──────── Input material ────────
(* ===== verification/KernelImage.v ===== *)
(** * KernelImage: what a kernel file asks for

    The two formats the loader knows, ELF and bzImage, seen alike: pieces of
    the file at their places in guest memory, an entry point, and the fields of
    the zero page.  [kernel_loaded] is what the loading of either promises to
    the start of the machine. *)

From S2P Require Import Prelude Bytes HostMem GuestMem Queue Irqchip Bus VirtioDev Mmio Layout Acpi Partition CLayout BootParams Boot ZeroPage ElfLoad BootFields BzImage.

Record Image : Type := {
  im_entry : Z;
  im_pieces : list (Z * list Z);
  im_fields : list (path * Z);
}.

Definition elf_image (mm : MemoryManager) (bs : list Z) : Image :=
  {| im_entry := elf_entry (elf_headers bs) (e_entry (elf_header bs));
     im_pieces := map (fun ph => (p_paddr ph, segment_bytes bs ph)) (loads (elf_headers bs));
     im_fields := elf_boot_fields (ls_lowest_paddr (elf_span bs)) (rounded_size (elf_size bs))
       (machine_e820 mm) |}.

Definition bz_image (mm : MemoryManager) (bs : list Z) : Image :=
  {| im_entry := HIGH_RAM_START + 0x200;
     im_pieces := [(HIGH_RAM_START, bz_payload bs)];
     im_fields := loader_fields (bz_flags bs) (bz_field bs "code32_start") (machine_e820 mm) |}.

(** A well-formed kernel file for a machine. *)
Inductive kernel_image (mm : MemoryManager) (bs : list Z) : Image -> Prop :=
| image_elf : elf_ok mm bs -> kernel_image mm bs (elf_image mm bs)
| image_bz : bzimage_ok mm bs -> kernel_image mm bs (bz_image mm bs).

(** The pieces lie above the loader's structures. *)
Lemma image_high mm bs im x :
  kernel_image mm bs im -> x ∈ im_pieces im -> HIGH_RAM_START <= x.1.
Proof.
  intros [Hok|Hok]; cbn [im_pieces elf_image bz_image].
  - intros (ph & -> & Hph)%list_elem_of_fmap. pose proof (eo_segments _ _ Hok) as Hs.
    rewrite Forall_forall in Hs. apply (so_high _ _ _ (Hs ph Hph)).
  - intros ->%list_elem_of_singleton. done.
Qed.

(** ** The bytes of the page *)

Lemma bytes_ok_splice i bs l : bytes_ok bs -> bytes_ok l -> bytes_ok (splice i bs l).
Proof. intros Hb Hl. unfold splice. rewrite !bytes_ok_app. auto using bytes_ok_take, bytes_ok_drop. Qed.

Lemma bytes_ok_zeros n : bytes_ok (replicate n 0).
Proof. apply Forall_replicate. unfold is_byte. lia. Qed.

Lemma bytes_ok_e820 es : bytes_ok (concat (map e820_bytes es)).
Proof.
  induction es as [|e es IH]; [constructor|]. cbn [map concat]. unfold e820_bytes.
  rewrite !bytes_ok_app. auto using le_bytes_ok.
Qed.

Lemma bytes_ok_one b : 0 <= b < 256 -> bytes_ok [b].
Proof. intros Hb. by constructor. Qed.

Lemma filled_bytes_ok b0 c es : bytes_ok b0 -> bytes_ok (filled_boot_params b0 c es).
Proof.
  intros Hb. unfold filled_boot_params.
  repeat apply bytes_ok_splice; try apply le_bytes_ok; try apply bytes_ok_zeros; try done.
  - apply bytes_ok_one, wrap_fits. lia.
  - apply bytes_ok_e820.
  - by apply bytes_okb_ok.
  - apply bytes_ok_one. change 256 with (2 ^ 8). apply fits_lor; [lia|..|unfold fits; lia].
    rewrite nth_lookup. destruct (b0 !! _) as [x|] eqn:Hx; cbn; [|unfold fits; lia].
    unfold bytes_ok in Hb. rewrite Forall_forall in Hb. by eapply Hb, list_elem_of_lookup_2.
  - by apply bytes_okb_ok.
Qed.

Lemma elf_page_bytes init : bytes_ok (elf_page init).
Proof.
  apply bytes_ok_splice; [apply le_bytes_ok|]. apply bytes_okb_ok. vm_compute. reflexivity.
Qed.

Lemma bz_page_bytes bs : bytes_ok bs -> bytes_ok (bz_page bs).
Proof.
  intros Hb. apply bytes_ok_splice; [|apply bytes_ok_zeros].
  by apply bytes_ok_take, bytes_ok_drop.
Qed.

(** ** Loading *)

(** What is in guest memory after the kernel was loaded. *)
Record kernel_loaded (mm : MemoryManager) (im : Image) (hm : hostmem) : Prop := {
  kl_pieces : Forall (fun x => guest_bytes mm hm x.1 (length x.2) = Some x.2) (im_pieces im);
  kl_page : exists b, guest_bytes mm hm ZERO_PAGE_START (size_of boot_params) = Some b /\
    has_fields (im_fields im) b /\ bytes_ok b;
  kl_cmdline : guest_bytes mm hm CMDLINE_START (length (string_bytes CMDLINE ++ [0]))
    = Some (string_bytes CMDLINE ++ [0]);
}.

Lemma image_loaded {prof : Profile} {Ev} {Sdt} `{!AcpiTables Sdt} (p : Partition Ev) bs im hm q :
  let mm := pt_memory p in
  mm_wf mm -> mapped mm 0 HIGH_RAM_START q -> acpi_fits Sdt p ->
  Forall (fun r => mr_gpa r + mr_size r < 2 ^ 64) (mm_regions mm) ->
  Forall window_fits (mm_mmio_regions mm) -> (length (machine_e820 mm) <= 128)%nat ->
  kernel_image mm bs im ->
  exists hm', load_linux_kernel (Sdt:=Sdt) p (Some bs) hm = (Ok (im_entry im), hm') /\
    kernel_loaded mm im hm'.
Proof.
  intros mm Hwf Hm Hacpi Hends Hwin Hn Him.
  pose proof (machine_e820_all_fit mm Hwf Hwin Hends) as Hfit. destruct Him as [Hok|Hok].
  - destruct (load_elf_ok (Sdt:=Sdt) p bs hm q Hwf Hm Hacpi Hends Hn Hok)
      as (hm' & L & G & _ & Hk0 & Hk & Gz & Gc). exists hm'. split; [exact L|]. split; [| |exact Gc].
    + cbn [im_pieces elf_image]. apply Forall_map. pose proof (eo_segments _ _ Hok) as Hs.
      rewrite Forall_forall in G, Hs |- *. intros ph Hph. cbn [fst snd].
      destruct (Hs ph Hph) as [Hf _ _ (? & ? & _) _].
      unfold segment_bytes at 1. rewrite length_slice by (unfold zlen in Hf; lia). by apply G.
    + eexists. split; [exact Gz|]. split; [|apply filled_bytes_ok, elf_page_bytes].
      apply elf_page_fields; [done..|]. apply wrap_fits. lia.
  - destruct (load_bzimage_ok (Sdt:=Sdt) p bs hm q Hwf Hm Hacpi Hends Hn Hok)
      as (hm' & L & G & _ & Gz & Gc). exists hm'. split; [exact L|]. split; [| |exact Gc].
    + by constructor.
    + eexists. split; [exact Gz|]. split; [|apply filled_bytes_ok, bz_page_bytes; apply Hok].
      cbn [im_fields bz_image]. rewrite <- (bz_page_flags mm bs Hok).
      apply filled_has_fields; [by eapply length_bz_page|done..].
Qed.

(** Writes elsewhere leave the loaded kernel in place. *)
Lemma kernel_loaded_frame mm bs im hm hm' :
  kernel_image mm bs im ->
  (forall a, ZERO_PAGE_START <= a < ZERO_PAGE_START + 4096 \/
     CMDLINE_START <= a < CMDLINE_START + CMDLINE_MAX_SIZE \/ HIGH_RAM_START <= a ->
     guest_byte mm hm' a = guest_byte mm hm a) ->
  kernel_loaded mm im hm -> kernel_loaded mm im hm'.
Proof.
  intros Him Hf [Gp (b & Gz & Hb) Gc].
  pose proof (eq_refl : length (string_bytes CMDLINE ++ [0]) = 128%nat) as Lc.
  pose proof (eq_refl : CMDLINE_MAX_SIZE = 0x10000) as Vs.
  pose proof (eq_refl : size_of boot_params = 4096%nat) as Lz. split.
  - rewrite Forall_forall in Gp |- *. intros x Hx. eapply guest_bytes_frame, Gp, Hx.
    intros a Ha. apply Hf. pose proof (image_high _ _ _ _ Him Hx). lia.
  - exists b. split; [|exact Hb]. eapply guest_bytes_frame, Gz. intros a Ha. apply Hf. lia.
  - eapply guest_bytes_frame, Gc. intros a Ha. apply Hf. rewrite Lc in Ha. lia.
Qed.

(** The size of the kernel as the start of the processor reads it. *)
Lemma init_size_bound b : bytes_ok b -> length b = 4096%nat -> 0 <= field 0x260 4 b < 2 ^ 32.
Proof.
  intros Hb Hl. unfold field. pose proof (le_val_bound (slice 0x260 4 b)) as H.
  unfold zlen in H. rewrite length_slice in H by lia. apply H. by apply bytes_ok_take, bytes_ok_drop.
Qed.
────────
• _Problem to work on_
All lines in the listing above between the line with "pose proof (machine_e820_all_fit" and the line with "(** The size", inclusive, should be set down exactly, and no line outside that range.

• _Result_
  pose proof (machine_e820_all_fit mm Hwf Hwin Hends) as Hfit. destruct Him as [Hok|Hok].
  - destruct (load_elf_ok (Sdt:=Sdt) p bs hm q Hwf Hm Hacpi Hends Hn Hok)
      as (hm' & L & G & _ & Hk0 & Hk & Gz & Gc). exists hm'. split; [exact L|]. split; [| |exact Gc].
    + cbn [im_pieces elf_image]. apply Forall_map. pose proof (eo_segments _ _ Hok) as Hs.
      rewrite Forall_forall in G, Hs |- *. intros ph Hph. cbn [fst snd].
      destruct (Hs ph Hph) as [Hf _ _ (? & ? & _) _].
      unfold segment_bytes at 1. rewrite length_slice by (unfold zlen in Hf; lia). by apply G.
    + eexists. split; [exact Gz|]. split; [|apply filled_bytes_ok, elf_page_bytes].
      apply elf_page_fields; [done..|]. apply wrap_fits. lia.
  - destruct (load_bzimage_ok (Sdt:=Sdt) p bs hm q Hwf Hm Hacpi Hends Hn Hok)
      as (hm' & L & G & _ & Gz & Gc). exists hm'. split; [exact L|]. split; [| |exact Gc].
    + by constructor.
    + eexists. split; [exact Gz|]. split; [|apply filled_bytes_ok, bz_page_bytes; apply Hok].
      cbn [im_fields bz_image]. rewrite <- (bz_page_flags mm bs Hok).
      apply filled_has_fields; [by eapply length_bz_page|done..].
Qed.

(** Writes elsewhere leave the loaded kernel in place. *)
Lemma kernel_loaded_frame mm bs im hm hm' :
  kernel_image mm bs im ->
  (forall a, ZERO_PAGE_START <= a < ZERO_PAGE_START + 4096 \/
     CMDLINE_START <= a < CMDLINE_START + CMDLINE_MAX_SIZE \/ HIGH_RAM_START <= a ->
     guest_byte mm hm' a = guest_byte mm hm a) ->
  kernel_loaded mm im hm -> kernel_loaded mm im hm'.
Proof.
  intros Him Hf [Gp (b & Gz & Hb) Gc].
  pose proof (eq_refl : length (string_bytes CMDLINE ++ [0]) = 128%nat) as Lc.
  pose proof (eq_refl : CMDLINE_MAX_SIZE = 0x10000) as Vs.
  pose proof (eq_refl : size_of boot_params = 4096%nat) as Lz. split.
  - rewrite Forall_forall in Gp |- *. intros x Hx. eapply guest_bytes_frame, Gp, Hx.
    intros a Ha. apply Hf. pose proof (image_high _ _ _ _ Him Hx). lia.
  - exists b. split; [|exact Hb]. eapply guest_bytes_frame, Gz. intros a Ha. apply Hf. lia.
  - eapply guest_bytes_frame, Gc. intros a Ha. apply Hf. rewrite Lc in Ha. lia.
Qed.

(** The size of the kernel as the start of the processor reads it. *)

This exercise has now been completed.